Nurses play an extremely significant role in attaining these goals. So why aren’t acute-care nurses involved in the conversation? Research clearly shows that nurses affect inpatient outcomes, as determined by how well they educate patients (and home caregivers) about their health condition, how to self-manage their care, and how to improve their outcomes during the transition from inpatient care to home-based care and recovery.

Now more than ever

As we all know, staff nurses face not just the challenge of educating patients, implementing transitional care protocols, and providing discharge instructions; they also need to document this care appropriately. Having adequate time to perform these interventions effectively is more important now than ever.

In previous issues of American Nurse Today, we’ve discussed how nurses can prevent hospital-acquired conditions, particularly infections. These nursing-sensitive conditions are a key focus of population health management; they drive costs and outcomes. Many successful interventions in population health management clearly are within nursing’s scope of practice. So how can nursing not be included in a plan addressing future strategy?

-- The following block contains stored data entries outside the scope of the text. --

Definition set_rate (e : TrackedEvent) (r : pynum) : TrackedEvent :=
  MkEvent (event_name e) (event_id e) (ev_category e) (lifecycle_state e) (operation_status e) (payload e) (created_at_utc e)
    (updated_at_utc e) (correlation_id e) (account_id_tag e) (session_id_tag e) (user_agent_tag e) (ip_tag e)
    (redaction_version e) (Some r) (rejection_reason e) (annotations e).

Definition set_payload (e : TrackedEvent) (d : datum) (version : str) : TrackedEvent :=
  MkEvent (event_name e) (event_id e) (ev_category e) (lifecycle_state e) (operation_status e) d (created_at_utc e)
    (updated_at_utc e) (correlation_id e) (account_id_tag e) (session_id_tag e) (user_agent_tag e) (ip_tag e)
    (Some version) (sampling_rate_applied e) (rejection_reason e) (annotations e).

(** [bool(payload)] for what a payload may be *)
Definition datum_truthy (d : datum) : bool :=
  match d with
  | DDict [] | DSeq _ [] | DStr [] | DBytes [] | DNone | DBool false | DInt 0 => false
  | _ => true
  end.

Section engine.
  Context `{Unicode} `{Alnum} `{Alpha} `{FloatScale}.

(** The event ends here, or goes on. *)
Inductive stage_result := Stop (ev : TrackedEvent) | Go (ev : TrackedEvent).

(** Two transitions for the same reason. *)
Definition reject_event (ev : TrackedEvent) (s : EventLifecycleState) (reason : str) (now : Z) : TrackedEvent :=
  transition_event_state (transition_event_state ev s (Some reason) None now) DROPPED (Some reason) None now.

Definition allowlist_stage (eng : AnalyticsEngine) (ev : TrackedEvent) (now : Z) : AnalyticsEngine * stage_result :=
  if event_allowlist_enabled (eng_flags eng) && negb (is_allowed (eng_allowlist eng) (event_name ev))
  then (with_metrics eng (record_failure (eng_metrics eng) (lit "allowlist_rejected") (lit "allowlist")),
        Stop (transition_event_state ev DROPPED (Some (lit "allowlist_rejected")) None now))
  else (eng, Go (transition_event_state ev ALLOWLISTED None None now)).

Definition consent_stage (eng : AnalyticsEngine) (ctx : RequestContext) (ev : TrackedEvent) (now : Z)
    : AnalyticsEngine * stage_result :=
  if consent_check_enabled (eng_flags eng) then
    let '(m, (_, state)) := check_consent (eng_consent eng) (ctx_account ctx) (Some (lit "analytics:" ++ event_name ev)) now in
    let eng := with_consent eng m in
    match s_status state with
    | GRANTED => (eng, Go (transition_event_state ev CONSENT_GRANTED None None now))
    | DENIED => (eng, Stop (reject_event ev CONSENT_DENIED (lit "consent_denied") now))
    | _ => (eng, Go (annotate (transition_event_state ev CONSENT_PENDING None None now) "consent_grace" (lit "true")))
    end
  else (eng, Go ev).

Definition replay_stage (eng : AnalyticsEngine) (ctx : RequestContext) (ev : TrackedEvent) (now : Z)
    : AnalyticsEngine * result exn stage_result :=
  match session_replay_protection_enabled (eng_flags eng), non_empty (replay_nonce ctx) with
  | true, Some nonce =>
      let '(r, g) := verify_and_record (eng_guard_config eng) (PStr nonce) (ctx_session ctx) now (eng_guard eng) in
      let eng := with_guard eng g in
      match r with
      | Err e => (eng, Err e)
      | Ok NEW => (eng, Ok (Go ev))
      | Ok outcome =>
          (with_metrics eng (record_failure (eng_metrics eng) (lit "replay_" ++ replay_text outcome) (lit "session")),
           Ok (Stop (reject_event ev REPLAY_REJECTED (lit "replay:" ++ replay_text outcome) now)))
      end
  | _, _ => (eng, Ok (Go ev))
  end.

Definition sampling_stage (eng : AnalyticsEngine) (ctx : RequestContext) (ev : TrackedEvent) (now : Z)
    : AnalyticsEngine * result exn stage_result :=
  if sampling_enabled (eng_flags eng) then
    match decide_sampling (eng_sampler eng) (event_name ev) (ctx_account ctx) (ctx_session ctx) None None with
    | Err e => (eng, Err e)
    | Ok dec =>
        let text := sampling_text (sd_outcome dec) in
        let ev := annotate (set_rate ev (rate_applied dec)) "sampling_outcome" text in
        if sampled_in dec then (eng, Ok (Go (transition_event_state ev SAMPLED_IN None None now)))
        else (with_metrics eng (increment_counter (eng_metrics eng) (lit "sampling") text 1),
              Ok (Stop (reject_event ev SAMPLED_OUT (lit "sampling:" ++ text) now)))
    end
  else (eng, Ok (Go ev)).

Definition note_categories (ev : TrackedEvent) (cats : list str) : TrackedEvent :=
  match cats with [] => ev | _ => annotate ev "categories_redacted" (str_join (lit ",") cats) end.

Definition redaction_stage (eng : AnalyticsEngine) (ev : TrackedEvent) (now : Z) : AnalyticsEngine * result exn TrackedEvent :=
  if field_redaction_enabled (eng_flags eng) && datum_truthy (payload ev) then
    match sanitize (eng_redaction eng) (payload ev) (Some (event_name ev)) with
    | Err e => (eng, Err e)
    | Ok o =>
        let ev := set_payload ev (out_data o) CRYPTO_DOMAIN_VERSION in
        let ev := note_categories ev (out_categories o) in
        let ev := transition_event_state ev REDACTED None None now in
        (with_metrics eng (foldl (λ m c, increment_counter m (lit "redaction") c 1) (eng_metrics eng) (out_categories o)), Ok ev)
    end
  else (eng, Ok ev).

(** The entry of the event, with the fields the engine sets itself. *)
Definition event_entry (eng : AnalyticsEngine) (ctx : RequestContext) (ev : TrackedEvent) (entry_id : str) (now : Z)
    : result exn LogEntry :=
  let extra := label_if "category" (Some (ev_category ev)) ++ [(lit "lifecycle", lifecycle_text (lifecycle_state ev))] in
  let op := operation_text (operation_status ev) in
  e ← sanitize_error_context (eng_telemetry eng) (eng_redaction eng) (EText (event_name ev)) (Some (ctx_endpoint ctx))
        (Some (ctx_method ctx)) (ctx_status ctx) (Some op) (ctx_duration ctx) (request_id_tag ctx) (ctx_account ctx)
        (ctx_session ctx) extra [] entry_id now;
  Ok (MkEntry (LogProcessor.entry_id e) (event_name ev) (le_category e) (le_severity e) (le_timestamp e) (message_summary e)
        (endpoint_pattern e) (le_method e) (le_status_code e) (le_error_type e) (le_error_code e) (le_error_safe e)
        (le_correlation e) (le_account e) (le_session e) (le_duration e) (Some op)
        (Some (lifecycle_text (lifecycle_state ev))) (le_labels e) (le_counters e) (le_sanitized e) (export_safe e)
        (export_signature e)).
(* ===== verification/AnalyticsRoutes.v ===== *)
(** The analytics configuration read from the environment
    ([backend/analytics/config.py]), the sampler the engine makes of it, and the two routes
    of [backend/analytics/routes.py] that change state: consent and export.  A request body
    is read as the fields the routes use; its scopes are texts.

    Shown: every configuration that loads has positive limits and a rate between 0 and 1 or
    not a number, in which case the engine cannot be made; the export route accepts every
    token of eight characters, whatever it is; the consent route grants consent for every
    status it does not know, and so undoes a withdrawal. *)
From Stdlib Require Import ZArith QArith Lia.
From stdpp Require Import base decidable strings numbers list.
From S2P Require Import Prelude PyStr Json PyVal Sha256 MetadataErrors Logging Config Consent.
From S2P Require Import Sampling Regex Redaction AnalyticsEvents AnalyticsMetrics LogProcessor ExportManager.

Open Scope Z_scope.

#[local] Arguments lit _ : simpl never.

(** * Configuration *)

Record AnalyticsLimits := MkLimits {
  max_event_bytes : Z;
  max_log_entries_per_request : Z;
  max_redaction_depth : Z;
  max_total_redaction_nodes : Z;
  max_endpoint_segments : Z;
  max_export_bytes : Z;
  max_pending_nonces : Z;
  max_session_id_bytes : Z;
  max_concurrent_events : Z;
  max_sampling_bucket : Z;
}.

Definition limits_list (l : AnalyticsLimits) : list Z :=
  [max_event_bytes l; max_log_entries_per_request l; max_redaction_depth l; max_total_redaction_nodes l;
   max_endpoint_segments l; max_export_bytes l; max_pending_nonces l; max_session_id_bytes l; max_concurrent_events l;
   max_sampling_bucket l].

(** [AnalyticsLimits.__post_init__] *)
Definition make_limits (l : AnalyticsLimits) : result exn AnalyticsLimits :=
  if forallb (λ v, 0 <? v) (limits_list l) then Ok l else Err (ValueError "must be positive").

Definition default_limits : AnalyticsLimits := MkLimits 8192 256 16 16384 32 4194304 16384 256 512 1000000.

Record SamplingConfig := MkSamplingConfig { sc_default_rate : pynum; sc_overrides : list (str * pynum) }.

(** [SamplingConfig.__post_init__] *)
Definition make_sampling (c : SamplingConfig) : result exn SamplingConfig :=
  if negb (in_unit (sc_default_rate c)) then Err (ValueError "default_rate must be in [0,1]")
  else if negb (forallb (λ p, in_unit p.2) (sc_overrides c)) then Err (ValueError "allowlist_overrides must be in [0,1]")
  else Ok c.

Definition default_sampling : SamplingConfig :=
  MkSamplingConfig (Fin 1) (map (λ n, (lit n, Fin 1))
    ["proof_completed"; "video_uploaded"; "error_observed"; "saturation_signal"; "recovery_signal"]).

Record AnalyticsConfig := MkAnalyticsConfig {
  ac_limits : AnalyticsLimits;
  ac_sampling : SamplingConfig;
  ac_export_token_required : bool;
  ac_durable_enabled : bool;
  ac_durable_path : option str;
  ac_consent_enabled : bool;
  ac_replay_enabled : bool;
  ac_phase : str;
}.

(** The configuration before the environment is read. *)
Definition base_config (env : string → option str) : AnalyticsConfig :=
  MkAnalyticsConfig default_limits default_sampling true false None true true (default (lit "shadow") (env "ANALYTICS_ROLLOUT")).

Section config.
  Context `{Unicode} `{FloatEnv} (env : string → option str).

(** [_safe_int(os.getenv(name), None)] and [_safe_float] *)
Definition safe_int (value : option str) : option Z := value ≫= py_int 10.
Definition safe_float (value : option str) : option pynum := value ≫= float_env.

Definition safe_bool (value : option str) (dflt : bool) : bool :=
  from_option (λ v, bool_decide (py_lower (py_strip v) ∈ TRUE_TEXTS)) dflt value.

Definition clamp (value min_val : Z) : Z := if value <? min_val then min_val else value.

(** [_clamp_float(value, 0.0, 1.0)]: neither comparison holds for a value that is not a number. *)
Definition clamp_float (x : pynum) : pynum :=
  match x with
  | NaN => NaN
  | Inf true => Fin 0
  | Inf false => Fin 1
  | Fin q => if Qle_bool 0 q then if Qle_bool q 1 then Fin q else Fin 1 else Fin 0
  end.

(** [load_analytics_config()] *)
Definition load_analytics_config : AnalyticsConfig :=
  let c := base_config env in
  let l := ac_limits c in
  MkAnalyticsConfig
    (MkLimits (from_option (λ v, clamp v 1) (max_event_bytes l) (safe_int (env "ANALYTICS_MAX_EVENT_BYTES")))
       (from_option (λ v, clamp v 1) (max_log_entries_per_request l) (safe_int (env "ANALYTICS_MAX_LOG_ENTRIES")))
       (max_redaction_depth l) (max_total_redaction_nodes l) (max_endpoint_segments l) (max_export_bytes l)
       (max_pending_nonces l) (max_session_id_bytes l) (max_concurrent_events l) (max_sampling_bucket l))
    (MkSamplingConfig (from_option clamp_float (sc_default_rate (ac_sampling c)) (safe_float (env "ANALYTICS_SAMPLING_RATE")))
       (sc_overrides (ac_sampling c)))
    (safe_bool (env "ANALYTICS_EXPORT_TOKEN_REQUIRED") (ac_export_token_required c))
    (safe_bool (env "ANALYTICS_PERSISTENCE_ENABLED") (ac_durable_enabled c))
    (match env "ANALYTICS_DURABLE_PATH" with
     | Some p => match py_strip p with [] => ac_durable_path c | p' => Some p' end
     | None => ac_durable_path c
     end)
    (safe_bool (env "ANALYTICS_CONSENT_ENABLED") (ac_consent_enabled c))
    (safe_bool (env "ANALYTICS_SESSION_REPLAY_PROTECTION") (ac_replay_enabled c))
    (default (ac_phase c) (env "ANALYTICS_ROLLOUT")).

(** The sampler [AnalyticsEngine.__init__] makes. *)
Definition engine_sampler (c : AnalyticsConfig) : result exn Sampler :=
  new_sampler true (sc_default_rate (ac_sampling c)) (sc_overrides (ac_sampling c)) 1000000.

Lemma clamp_float_unit x : x ≠ NaN → in_unit (clamp_float x) = true.
Proof.
  destruct x as [|[]|q]; cbn; try done. intros _. destruct (Qle_bool 0 q) eqn:E0; [|done]. destruct (Qle_bool q 1) eqn:E1; [|done].
  cbn. by rewrite E0, E1.
Qed.

(** Analytics configuration: whatever the environment, the limits that load pass the
    check of their constructor, the overrides are between 0 and 1, and the default rate
    is too, so that the engine gets its sampler, unless the rate in the environment is
    not a number, in which case making the engine raises. *)
Theorem analytics_config_well_formed :
  let c := load_analytics_config in
  make_limits (ac_limits c) = Ok (ac_limits c) ∧ Forall (λ p, in_unit p.2 = true) (sc_overrides (ac_sampling c)) ∧
  ((safe_float (env "ANALYTICS_SAMPLING_RATE") ≠ Some NaN ∧ make_sampling (ac_sampling c) = Ok (ac_sampling c) ∧
    is_ok (engine_sampler c) = true) ∨
   (safe_float (env "ANALYTICS_SAMPLING_RATE") = Some NaN ∧ is_ok (engine_sampler c) = false)).
Proof.
  cbv zeta. split_and!.
  - unfold make_limits, limits_list, load_analytics_config. cbn -[clamp].
    assert (∀ o dflt, 0 < dflt → 0 < from_option (λ v, clamp v 1) dflt o) as Hc.
    { intros [v|] dflt Hd; cbn; [|done]. unfold clamp. destruct (Z.ltb_spec v 1); lia. }
    pose proof (Hc (safe_int (env "ANALYTICS_MAX_EVENT_BYTES")) 8192 ltac:(lia)) as H1'.
    pose proof (Hc (safe_int (env "ANALYTICS_MAX_LOG_ENTRIES")) 256 ltac:(lia)) as H2'.
    apply Z.ltb_lt in H1', H2'. by rewrite H1', H2'.
  - repeat constructor.
  - unfold engine_sampler, new_sampler, make_sampling, load_analytics_config. cbn [ac_sampling sc_default_rate sc_overrides base_config].
    destruct (safe_float (env "ANALYTICS_SAMPLING_RATE")) as [x|]; [|left; by split_and!].
    assert (x = NaN ∨ x ≠ NaN) as [->|Hx] by (destruct x; (by left) || by right).
    + right. by split.
    + left. cbn [from_option]. rewrite (clamp_float_unit x Hx). split_and!; [congruence|done|done].
Qed.
End config.

(** * The export route *)

Section routes.
  Context `{Unicode} `{Alnum} `{FloatRepr} `{Gzip}.

Definition token_verified (export_token : pyval) : bool :=
  match export_token with PStr s => 8 <=? zlen s | _ => false end.

(** What the route answers: a refusal, or the artifact, if one could be made. *)
Inductive export_answer := Unauthorized | Exported (a : option ExportArtifact) (count : nat).

(** [_export_view] on the entries of the log. *)
Definition export_view (p : ExportPolicy) (max_memory : Z) (st : export_state) (entries : list LogEntry) (export_token : pyval)
    (max_entries : option Z) (id : str) (now : Z) : export_state * export_answer :=
  let verified := token_verified export_token in
  if negb verified && require_export_token p && negb (allow_unauthenticated_export_shadow_mode p) then (st, Unauthorized)
  else
    let entries := match max_entries with Some n => if 0 <? n then take (Z.to_nat n) entries else entries | None => entries end in
    match create_export p max_memory st entries (Some (lit "api_export")) None (lit "shadow") verified id now with
    | Ok (st, (a, _, count)) => (st, Exported a count)
    | Err _ => (st, Exported None 0)
    end.

(** Analytics routes: the export token is not compared with anything: every two texts
    of at least eight characters give the same answer, that of a verified export. *)
Theorem every_long_token_exports p max_memory st entries t t' max_entries id now :
  8 ≤ zlen t → 8 ≤ zlen t' →
  export_view p max_memory st entries (PStr t) max_entries id now = export_view p max_memory st entries (PStr t') max_entries id now ∧
  token_verified (PStr t) = true.
Proof.
  intros Ht Ht'. unfold export_view. cbn [token_verified]. apply Z.leb_le in Ht, Ht'. by rewrite Ht, Ht'.
Qed.

(** * The consent route *)

Definition status_of_request (status : pyval) : consent_status :=
  match status with
  | PStr s =>
      if bool_decide (s = lit "denied") then DENIED
      else if bool_decide (s = lit "grace") then GRACE
      else if bool_decide (s = lit "expired") then Consent.EXPIRED
      else if bool_decide (s = lit "withdrawn") then WITHDRAWN
      else if bool_decide (s = lit "invalid") then INVALID
      else GRANTED
  | _ => GRANTED
  end.

Definition YEAR : Z := 86400 * 365.

(** [_consent_view]: the state it records, if it records one. *)
Definition consent_view (m : manager) (account_tag status : pyval) (scopes : list str) (consent_token : option str) (now : Z)
    : manager * option ConsentState :=
  if truthy account_tag then
    let decision := MkDecision (status_of_request status) API_REQUEST scopes (now + YEAR) now CONSENT_SCHEMA_VERSION consent_token None in
    let '(m, s) := set_consent m (py_str account_tag) decision now in (m, Some s)
  else (m, None).

(** Analytics routes: a request with a status the route does not know, or none, records
    a grant for a year, whatever was recorded before: an account that had withdrawn is
    served again for the scopes of the request. *)
Theorem unknown_status_grants m tag status scopes token sc t now :
  tag ≠ [] → (∀ s, status = PStr s → s ∉ [lit "denied"; lit "grace"; lit "expired"; lit "withdrawn"; lit "invalid"]) →
  sc ∈ scopes → t ≤ now + YEAR →
  let m' := (consent_view (withdraw_consent m tag now).1 (PStr tag) status scopes token now).1 in
  (check_consent m' (Some tag) (Some sc) t).2.1 = true.
Proof.
  intros Htag Hst Hsc Ht. cbv zeta.
  assert (status_of_request status = GRANTED) as Hg.
  { destruct status as [| | | |s| |]; try done. specialize (Hst s eq_refl). rewrite !not_elem_of_cons in Hst.
    destruct Hst as (h1 & h2 & h3 & h4 & h5 & _). unfold status_of_request. by rewrite !bool_decide_false. }
  unfold consent_view. cbn [truthy py_str]. rewrite bool_decide_false by done. cbn [negb]. rewrite Hg.
  unfold set_consent, withdraw_consent. cbn [fst states set_states]. rewrite dict_get_set, decide_True by done.
  unfold same_consent. cbn [s_status].
  match goal with |- context [if ?b then touch _ _ else ?n] => assert (b = false) as -> by reflexivity end.
  unfold check_consent. cbn [fst states set_states]. rewrite dict_get_set, decide_True by done.
  unfold effective_status. cbn [s_status s_expires_at s_scopes d_status d_expires_at d_scope].
  destruct (Z.ltb_spec (now + YEAR) t); [lia|]. rewrite andb_false_r. change (refused_status GRANTED) with false. cbn iota.
  unfold in_scope. by rewrite bool_decide_true.
Qed.
End routes.

(** * Witnesses *)

#[local] Instance sample_unicode : Unicode := plain_unicode.
#[local] Instance sample_alnum : Alnum := λ _, false.
#[local] Instance sample_gzip : Gzip := λ b, b.
#[local] Instance sample_float : FloatRepr :=
  {| float_time := λ z, PyFloat (dec_str z) (dec_str z) (Ok z) (z =? 0); float_num := λ _, PyFloat [] [] (Ok 0) false |}.

Lemma every_long_token_exports_witness :
  export_view EXPORT_POLICY_DEFAULT 1024 (ExportState [] []) [sample_entry] (PStr (lit "letmein!")) None (lit "x") 3 =
  export_view EXPORT_POLICY_DEFAULT 1024 (ExportState [] []) [sample_entry] (PStr (lit "anything else")) None (lit "x") 3 ∧
  token_verified (PStr (lit "letmein!")) = true.
Proof.
  apply (every_long_token_exports EXPORT_POLICY_DEFAULT 1024 (ExportState [] []) [sample_entry] (lit "letmein!")
           (lit "anything else") None (lit "x") 3); vm_compute; discriminate.
Defined.

Lemma unknown_status_grants_witness :
  (check_consent (consent_view (withdraw_consent (Manager [] 1800) (lit "a") 5).1 (PStr (lit "a")) (PStr (lit "unknown")) [lit "x"] None 5).1
     (Some (lit "a")) (Some (lit "x")) 100).2.1 = true.
Proof.
  apply (unknown_status_grants (Manager [] 1800) (lit "a") (PStr (lit "unknown")) [lit "x"] None (lit "x") 100 5).
  - done.
  - intros s [= <-]. apply (proj1 (bool_decide_eq_false _)). vm_compute. reflexivity.
  - left.
  - vm_compute. discriminate.
Defined.
(** ** What is pinned *)

Definition same_file (p : str) (t t' : tree) : Prop :=
  match dict_get p t, dict_get p t' with
  | None, None => True
  | Some (Data b), Some (Data b') => b = b' ∨ sha256_collision b b'
  | _, _ => False
  end.

Definition declares (lock : Lock) (p : str) : Prop := ∃ d, d ∈ lk_artifacts lock ∧ item d "path" = Ok (PStr p).
Definition sources (lock : Lock) (p : str) : Prop := ∃ g, PStr g ∈ provenance_globs lock ∧ glob_matches g p = true.

(** The results of a run that was not refused are digests and absent files. *)
Lemma clean_result lock t entries u p :
  Forall2 (λ d r, digest_artifact d lock t = Ok r) (lk_artifacts lock) entries → fail_on_fatal entries = Ok u → declares lock p →
  match dict_get p t with
  | Some (Data b) => ∃ r, last_with p (digested entries) = Some r ∧ raw_sha256 r = Some (sha256_hex b)
  | Some (Unreadable _) => False
  | None => last_with p (digested entries) = None
  end.
Proof.
  intros Hall Hclean (d & Hd & Hp). apply fail_on_fatal_ok in Hclean. pose proof (digested_results _ _ _ Hall) as Hdig.
  assert (∀ r, last_with p (digested entries) = Some r → ∃ b, dict_get p t = Some (Data b) ∧ raw_sha256 r = Some (sha256_hex b)) as Hlast.
  { intros r Hr. apply last_with_elem in Hr as [Hr <-]. rewrite Forall_forall in Hdig. destruct (Hdig r Hr) as (b & n & ? & ? & _). eauto. }
  apply list_elem_of_lookup in Hd as [i Hi]. destruct (Forall2_lookup_l _ _ _ _ _ Hall Hi) as (r & Hr & Hdr).
  apply list_elem_of_lookup_2 in Hr. rewrite Forall_forall in Hclean. destruct (Hclean r Hr) as [Hnf Hnm].
  apply digest_artifact_ok in Hdr as (Hp' & Hst). rewrite Hp in Hp'. injection Hp' as Hp'.
  assert (ar_state r = DIGESTED ∧ digest_of lock t r ∨ dict_get p t = None) as [[Hs (b & n & Hb & _)]|Hn].
  { destruct Hst as [?|[[_ Hn]|?]]; [auto|rewrite Hp'; auto|done]. }
  - rewrite <- Hp' in Hb. rewrite Hb. destruct (last_with p (digested entries)) as [r'|] eqn:Hl.
    + destruct (Hlast r' eq_refl) as (b' & Hb' & Hr'). rewrite Hb in Hb'. simplify_eq. eauto.
    + exfalso. eapply last_with_None; [exact Hl| |by symmetry; exact Hp']. by apply list_elem_of_filter.
  - rewrite Hn. destruct (last_with p (digested entries)) as [r'|] eqn:Hl; [|done].
    destruct (Hlast r' eq_refl) as (b' & Hb' & _). congruence.
Qed.

Lemma same_file_hash p (t t' : tree) b b' :
  dict_get p t = Some (Data b) → dict_get p t' = Some (Data b') → sha256_hex b = sha256_hex b' → same_file p t t'.
Proof. intros Hb Hb' Hh. unfold same_file. rewrite Hb, Hb'. by apply sha256_hex_eq. Qed.

Lemma built_artifacts_nil what unexpected missing lock t t' m entries m' entries' :
  build_manifest lock t = Ok (m, entries) → build_manifest lock t' = Ok (m', entries') →
  compare_artifacts what unexpected missing (stored m) m' = Ok [] ↔
  ∀ path, option_Forall2 (λ r r', raw_sha256 r = raw_sha256 r' ∧ normalized_sha256 r = normalized_sha256 r')
    (last_with path (digested entries)) (last_with path (digested entries')).
Proof.
  intros (Hk & Hall & _ & _ & _ & _ & _ & Hart)%build_manifest_ok (_ & Hall' & _ & _ & _ & _ & _ & Hart')%build_manifest_ok.
  apply (compare_artifacts_nil _ _ _ _ _ _ (map canon (map to_entry (digested entries))) _ (map to_entry (digested entries')));
    [by rewrite dict_get_stored, Hart by done|apply entries_forall2|done|apply entries_forall2|].
  apply Forall_app. split; (eapply Forall_impl; [by apply digested_results|]); intros r; apply digest_some.
Qed.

Getting in on the conversation

Clearly, awareness and education are needed on many levels, using well-established nursing-focused research and cutting-edge science. (Example: Mary D. Naylor, PhD, FAAN, RN, the Marian S. Ware Professor in Gerontology and Director of the NewCourtland Center for Transitions and Health at the University of Pennsylvania School of Nursing, has been examining care transitions since 1989.) Nurses will continue to play a pivotal role in addressing the healthcare needs of whole populations throughout the 21st century. Entire communities will depend on nurses and what they do to promote healthy lifestyles and care for the chronically ill.

So I ask: How can a healthcare organization not include nursing in its population health strategy? And how can an organization’s nursing strategy not include population health? Let’s hope that a year from now, I don’t need to ask these questions.